#### [WHAT IS REQUIRED]
Nothing but the lines from the one containing "exfalso. apply Hn. apply elem_of_dom." through the final line of the listing should appear in the answer, each exactly as written.

#### [EXERCISE DATA]
┄┄┄┄┄┄
(** X24. With a selection that is not empty, [Arch_WaterPipe.Activated]
    creates nothing for an object without a shape or whose shape does not
    have exactly one wire: if no selected object qualifies, all it does is
    recompute the document; no default pipe is created as it is for an
    empty selection. *)
Theorem water_pipe_command_ignores_unsuitable (s : list CreateCommand.Selected) :
  s <> [] ->
  Forall (fun obj => CreateCommand.has_Shape obj = false
                     \/ CreateCommand.wires obj <> 1%nat) s ->
  CreateCommand.Arch_WaterPipe_Activated s = [Recompute].
Proof.
  intros Hne Hall. unfold CreateCommand.Arch_WaterPipe_Activated, CreateCommand.activate.
  destruct s as [| o rest]; [contradiction Hne; reflexivity |]. clear Hne.
  set (s := o :: rest) in *. clearbody s. clear o rest.
  induction Hall as [| a l Ha Hl IH]; [reflexivity |].
  cbn [flat_map].
  assert (E : CreateCommand.has_Shape a && Nat.eqb (CreateCommand.wires a) 1 = false).
  { destruct Ha as [-> | Hw]; [reflexivity |].
    apply andb_false_iff. right. apply Nat.eqb_neq. exact Hw. }
  rewrite E. exact IH.
Qed.

Lemma water_pipe_command_ignores_unsuitable_witness :
  CreateCommand.Arch_WaterPipe_Activated
    [CreateCommand.mkSelected "Sketch" true 2; CreateCommand.mkSelected "Group" false 0]
  = [Recompute].
Proof.
  apply (water_pipe_command_ignores_unsuitable
           [CreateCommand.mkSelected "Sketch" true 2;
            CreateCommand.mkSelected "Group" false 0]).
  - discriminate.
  - constructor; [right; cbn; lia |].
    constructor; [left; reflexivity | constructor].
Defined.

(** * The network command *)

Lemma classify_filters (s : list NetworkCommand.Selected) (c : NetworkCommand.classes) :
  NetworkCommand.classify s c
  = NetworkCommand.mkClasses
      (NetworkCommand.pipes c ++ List.filter NetworkCommand.is_pipe s)
      (NetworkCommand.fixtures c ++ List.filter NetworkCommand.is_fixture s)
      (NetworkCommand.valves c ++ List.filter NetworkCommand.is_valve s).
Proof.
  revert c. induction s as [| obj rest IH]; intros c.
  - cbn. rewrite !app_nil_r. destruct c; reflexivity.
  - cbn [NetworkCommand.classify List.filter].
    unfold NetworkCommand.is_fixture, NetworkCommand.is_valve, NetworkCommand.is_pipe.
    destruct (NetworkCommand.type_is obj "WaterPipe"
              || String.eqb (NetworkCommand.draft_type obj) "Pipe") eqn:Ep.
    { rewrite IH. cbn. rewrite <- app_assoc. reflexivity. }
    destruct (NetworkCommand.type_is obj "SanitaryFixture") eqn:Ef.
    { rewrite IH. cbn. rewrite <- app_assoc. reflexivity. }
    destruct (NetworkCommand.type_is obj "Valve") eqn:Ev.
    { rewrite IH. cbn. rewrite <- app_assoc. reflexivity. }
    rewrite IH. reflexivity.
Qed.

(** X25. The classification loop sorts the selection into three lists that
    keep the order of the selection: the pipes (proxy type "WaterPipe", or
    Draft type "Pipe" whatever the proxy type), then among the rest the
    fixtures (proxy type "SanitaryFixture") and the valves (proxy type
    "Valve").  No object lands in two lists. *)
Theorem network_classification (s : list NetworkCommand.Selected) :
  NetworkCommand.classify s (NetworkCommand.mkClasses [] [] [])
  = NetworkCommand.mkClasses (List.filter NetworkCommand.is_pipe s)
                             (List.filter NetworkCommand.is_fixture s)
                             (List.filter NetworkCommand.is_valve s)
  /\ forall obj,
       (NetworkCommand.is_pipe obj && NetworkCommand.is_fixture obj = false)
       /\ (NetworkCommand.is_pipe obj && NetworkCommand.is_valve obj = false)
       /\ (NetworkCommand.is_fixture obj && NetworkCommand.is_valve obj = false).
Proof.
  split; [apply classify_filters |].
  intros obj. unfold NetworkCommand.is_fixture, NetworkCommand.is_valve.
  destruct (NetworkCommand.is_pipe obj),
           (NetworkCommand.type_is obj "SanitaryFixture"),
           (NetworkCommand.type_is obj "Valve"); repeat split.
Qed.




(** * Property schemas *)

Lemma run_block_lookup (pl : gset string) (b : Schema.block)
      (obj : Schema.DocumentObject) (n : string) :
  Schema.properties (Schema.run_block pl b obj) !! n
  = if decide (Schema.name b = n)
    then (if decide (n ∈ pl) then Schema.properties obj !! n
          else Some (Schema.added b))
    else Schema.properties obj !! n.
Proof.
  unfold Schema.run_block.
  destruct (decide (Schema.name b = n)) as [<- | Hne].
  - destruct (decide (Schema.name b ∈ pl)); [reflexivity |].
    cbn. apply lookup_insert_eq.
  - destruct (decide (Schema.name b ∈ pl)); [reflexivity |].
    cbn. apply lookup_insert_ne. exact Hne.
Qed.

Lemma block_of_none (blocks : list Schema.block) (n : string) :
  ~ In n (Schema.names_of blocks) -> Schema.block_of blocks n = None.
Proof.
  induction blocks as [| b rest IH]; intros Hn; [reflexivity |].
  cbn in Hn. unfold Schema.block_of. cbn [List.find].
  destruct (String.eqb_spec (Schema.name b) n) as [E | _]; [tauto |].
  apply IH. tauto.
Qed.

Lemma fold_blocks_lookup (pl : gset string) (blocks : list Schema.block) (n : string) :
  List.NoDup (Schema.names_of blocks) ->
  forall obj,
    Schema.properties (fold_left (fun obj b => Schema.run_block pl b obj) blocks obj) !! n
    = match Schema.block_of blocks n with
      | Some b => if decide (n ∈ pl) then Schema.properties obj !! n
                  else Some (Schema.added b)
      | None => Schema.properties obj !! n
      end.
Proof.
  induction blocks as [| b rest IH]; intros Hnd obj; [reflexivity |].
  cbn in Hnd. apply List.NoDup_cons_iff in Hnd. destruct Hnd as [Hb Hnd].
  cbn [fold_left]. rewrite (IH Hnd). rewrite run_block_lookup.
  unfold Schema.block_of at 2. cbn [List.find].
  destruct (String.eqb_spec (Schema.name b) n) as [E | Hne].
  - subst n. rewrite (block_of_none rest _ Hb).
    destruct (decide (Schema.name b = Schema.name b)); [reflexivity | contradiction].
  - fold (Schema.block_of rest n).
    destruct (decide (Schema.name b = n)); [contradiction | reflexivity].
Qed.

Lemma fold_blocks_skip (pl : gset string) (blocks : list Schema.block)
      (obj : Schema.DocumentObject) :
  (forall b, In b blocks -> Schema.name b ∈ pl) ->
  fold_left (fun obj b => Schema.run_block pl b obj) blocks obj = obj.
Proof.
  revert obj. induction blocks as [| b rest IH]; intros obj H; [reflexivity |].
  cbn [fold_left]. unfold Schema.run_block at 2.
  destruct (decide (Schema.name b ∈ pl)) as [_ | Hn].
  - apply IH. intros b' Hb'. apply H. right. exact Hb'.
  - exfalso. apply Hn. apply H. left. reflexivity.
Qed.

Lemma block_of_some (blocks : list Schema.block) (b : Schema.block) :
  In b blocks -> exists b', Schema.block_of blocks (Schema.name b) = Some b'.
Proof.
  induction blocks as [| a rest IH]; intros Hin; [contradiction |].
  unfold Schema.block_of. cbn [List.find].
  destruct (String.eqb_spec (Schema.name a) (Schema.name b)) as [_ | Hne];
    [eexists; reflexivity |].
  destruct Hin as [-> | Hin]; [contradiction | apply IH, Hin].
Qed.

(** What [run_blocks] does to one name. *)
Lemma run_blocks_lookup (blocks : list Schema.block) (obj : Schema.DocumentObject)
      (n : string) :
  List.NoDup (Schema.names_of blocks) ->
  Schema.properties (Schema.run_blocks blocks obj) !! n
  = match Schema.properties obj !! n with
    | Some p => Some p
    | None => Schema.added <$> Schema.block_of blocks n
    end.
Proof.
  intros Hnd. unfold Schema.run_blocks. rewrite (fold_blocks_lookup _ _ _ Hnd).
  destruct (Schema.properties obj !! n) as [p |] eqn:E.
  - destruct (Schema.block_of blocks n); [| reflexivity].
    destruct (decide (n ∈ dom (Schema.properties obj))) as [_ | Hn]; [reflexivity |].
    exfalso. apply Hn. apply elem_of_dom. rewrite E. eexists. reflexivity.
  - destruct (Schema.block_of blocks n); [| reflexivity].
    destruct (decide (n ∈ dom (Schema.properties obj))) as [Hn | _]; [| reflexivity].
    apply elem_of_dom in Hn. rewrite E in Hn. destruct Hn as [? Hn]. discriminate.
Qed.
┄┄┄┄┄┄
#### [YOUR RESPONSE]
    exfalso. apply Hn. apply elem_of_dom. rewrite E. eexists. reflexivity.
  - destruct (Schema.block_of blocks n); [| reflexivity].
    destruct (decide (n ∈ dom (Schema.properties obj))) as [Hn | _]; [| reflexivity].
    apply elem_of_dom in Hn. rewrite E in Hn. destruct Hn as [? Hn]. discriminate.
Qed.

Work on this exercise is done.